Asthma is estimated to impact from 17% to 28% of all children with SCD, its researchers noted, and obstructive lung disease — which affects exhaling — is thought to stem from asthma.
The study, “Airway Inflammation and Lung Function in Sickle Cell Disease,” was published in the journal Pediatric Allergy, Immunology, and Pulmonology. Its goal was to challenge “the common notion that airway inflammation in SCD is secondary to asthma” and so treating the asthma could resolve the inflammation seen in these children’s airways.
“There is a high prevalence of lower airway obstruction (up to 57%) and airway hyper-reactivity (up to 77%) in children with SCD, independent of a diagnosis of asthma,” the scientists wrote. “Thus, SCD has a large pulmonary disease burden, possibly independent of asthma, with poorly understood pathophysiology [reasons for disease development].”
Researchers at Columbia University Medical Center opened a pilot study at The Children’s Hospital at Montefiore, Albert Einstein College of Medicine, where they compared inflammation markers in children with sickle cell and pulmonary complications to those in children with allergic asthma.
Their study enrolled 30 children and adolescents, ages 6 to 21: 15 had SCD and asthma, airway obstruction, or inflammation of the airways; the other 15 had asthma due to allergies and served as a control group. All with sickle cell had at least one episode of acute chest syndrome, which includes fever, cough, low blood oxygen levels (hypoxia) and chest pain.

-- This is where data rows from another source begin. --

Lemma step_Origin i o s ev s' :
  Origin starting_url s -> parse_url i o s = Some (ev, s') -> Origin starting_url s'.
Proof.
  intros (Hq & Hw & Hv & Hd) Hs. unfold parse_url in Hs.
  destruct (workers s !! i) as [w|] eqn:Hwi; [|discriminate].
  pose proof (Forall_lookup_1 _ _ _ _ Hw Hwi) as Hok.
  destruct w as [|url level ph|]; [| |discriminate].
  - destruct (queue s !! o_pick o) as [[url level]|] eqn:Hpick; [|discriminate].
    injection Hs as <- <-.
    pose proof (Forall_lookup_1 _ _ _ _ Hq Hpick) as Hit.
    split; [|split; [|split]]; simpl; auto.
    + now apply Forall_delete.
    + apply Forall_insert; auto. simpl. split; [exact Hit|].
      destruct (Z.ltb MAX_DEPTH_LEVEL level); discriminate.
  - destruct Hok as [Ho Hrec].
    assert (Hset : forall ph', (recorded ph' = true -> In (url, level) (valid_urls_fd s)) ->
              Origin starting_url (set_worker i (Busy url level ph') s)).
    { intros ph' Hph. split; [|split; [|split]]; simpl; auto.
      apply Forall_insert; auto. simpl. auto. }
    assert (Hraise : forall e inv, Origin starting_url (set_worker i (after_raise e url level inv) s)).
    { intros e inv. split; [|split; [|split]]; simpl; auto.
      apply Forall_insert; auto. now apply recorded_after_raise. }
    destruct ph as [| |url_parsed|url_parsed resp|inv u us|inv u us|h|inv|inv| |].
    + injection Hs as <- <-. apply Hset. now destruct (PyStr.str_in _ _).
    + destruct (o_write o) as [[]|e]; injection Hs as <- <-; [|apply Hraise].
      split; [|split; [|split]]; simpl; auto.
      apply Forall_insert; auto.
      destruct (validate_url url) as [[p|]|e].
      * simpl. split; [exact Ho | discriminate].
      * apply (recorded_after_raise InvalidUrl). exact Ho.
      * apply recorded_after_raise. exact Ho.
    + injection Hs as <- <-. destruct (o_fetch o) as [resp|e].
      * apply Hset. discriminate.
      * destruct e;
          [exact (Hraise KeyboardInterrupt []) | exact (Hraise InvalidUrl [])
          | exact (Hraise InvalidUrl [(url, DOWNLOAD_ERROR)]) | exact (Hraise OtherError [])].
    + assert (Hsub : forall written r, In r (valid_urls_fd s) ->
                In r (valid_urls_fd s ++ written)%list).
      { intros written r Hr. apply in_or_app. now left. }
      destruct (o_write o) as [[]|e].
      * destruct (after_valid url level url_parsed resp (o_order o)) as [w|] eqn:Hav;
          [|discriminate].
        injection Hs as <- <-.
        set (s1 := mkState _ _ _ _ _ _ _ _ _).
        destruct (Origin_mono_frame s s1 (Hsub _) Hq Hw) as [Hq1 Hw1].
        split; [|split; [|split]]; simpl; auto.
        -- apply Forall_insert; auto.
           eapply after_valid_origin; [| |exact Hav].
           ++ eapply origin_mono; [apply Hsub | exact Ho].
           ++ simpl. apply in_or_app. right. now left.
        -- apply Forall_app. split.
           ++ eapply Forall_impl; [exact Hv|]. intros it. apply origin_mono. apply Hsub.
           ++ constructor; [|constructor]. eapply origin_mono; [apply Hsub | exact Ho].
        -- intros h0 u0 Hin. rewrite map_app. apply in_or_app. left. eauto.
      * injection Hs as <- <-.
        set (s1 := mkState _ _ _ _ _ _ _ _ _).
        destruct (Origin_mono_frame s s1 (Hsub _) Hq Hw) as [Hq1 Hw1].
        split; [|split; [|split]]; simpl; auto.
        -- apply Forall_insert; auto. apply recorded_after_raise.
           eapply origin_mono; [apply Hsub | exact Ho].
        -- apply Forall_app. split.
           ++ eapply Forall_impl; [exact Hv|]. intros it. apply origin_mono. apply Hsub.
           ++ destruct (firstn_one (o_partial o) (url, level)) as [-> | ->];
                constructor; [|constructor]. eapply origin_mono; [apply Hsub | exact Ho].
        -- intros h0 u0 Hin. rewrite map_app. apply in_or_app. left. eauto.
    + injection Hs as <- <-. apply Hset. intros _. now apply Hrec.
    + injection Hs as <- <-. specialize (Hrec eq_refl).
      split; [|split; [|split]]; simpl; auto.
      * apply Forall_app. split; [exact Hq|]. constructor; [|constructor].
        right. simpl. split.
        -- destruct Ho as [[= _ ->]|[H0 _]]; simpl in *; lia.
        -- exists url. now replace (level + 1 - 1) with level by lia.
      * apply Forall_insert; auto. simpl. auto.
    + injection Hs as <- <-. specialize (Hrec eq_refl).
      split; [|split; [|split]]; simpl; auto.
      * apply Forall_insert; auto. simpl. split; [exact Ho | discriminate].
      * intros h0 u0 Hin. apply in_app_or in Hin as [Hin|[[= <- <-]|[]]]; eauto.
        apply in_map_iff. now exists (url, level).
    + destruct (o_write o) as [[]|e]; injection Hs as <- <-.
      * split; [|split; [|split]]; simpl; auto.
        apply Forall_insert; auto. simpl. split; [exact Ho | discriminate].
      * split; [|split; [|split]]; simpl; auto. apply Forall_insert; simpl; auto.
    + destruct (o_write o) as [[]|e]; injection Hs as <- <-.
      * split; [|split; [|split]]; simpl; auto.
        apply Forall_insert; auto. simpl. split; [exact Ho | discriminate].
      * split; [|split; [|split]]; simpl; auto. apply Forall_insert; simpl; auto.
    + injection Hs as <- <-. split; [|split; [|split]]; simpl; auto.
      apply Forall_insert; auto. simpl. split; [exact Ho | discriminate].
    + destruct (unfinished_tasks s); injection Hs as <- <-;
        (split; [|split; [|split]]; simpl; auto); apply Forall_insert; simpl; auto.
Qed.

They measured several inflammatory markers, including cells of the immune system — called white blood cells — and cytokines (signaling molecules released by immune cells that play a role in immunity and inflammation) in participants’ blood and in exhaled breath condensate. Then they compared levels of these inflammatory markers between the two patient groups.
Results showed that the numbers of white blood cells, including monocytes (the largest of white blood cells), were significantly higher in SCD children. Moreover, levels of key inflammatory cytokines — tumor necrosis factor-alpha, interferon gamma inducible protein (IP)-10 and interleukin-4 — were significantly increased in blood samples from the SCD group compared to controls.
Exhaled breath from the sickle cell children also showed elevated levels of the monocyte chemotactic protein 1 or MCP-1, a signaling molecule involved in monocyte recruitment to places of injury and inflammation.
Poorer performance in lung function tests — the forced vital capacity (FVC) and the forced expiratory volume in 1 second (FEV1) — correlated with higher levels of two inflammatory markers, the IP-10 and the leukotriene B4, a signaling molecule released by white blood cells in response to inflammation. (FVC measures the amount of air that can be forcibly exhaled after taking the deepest breath possible; FEV1 is a measure of how much air can be exhaled in one second after a deep inhalation.)
“The current practice has been to associate most patients with SCD who have pulmonary involvement with asthma and manage them with standard asthma medications. With more insight into the underlying mechanisms of SCD pulmonary injury, future therapeutic targets could be directed toward more specific disease mechanisms,” the researchers wrote.
These results, they added, suggest that white blood cells, particularly monocytes, promote airway inflammation in SCD children and are potential treatment targets for lessening lung inflammation.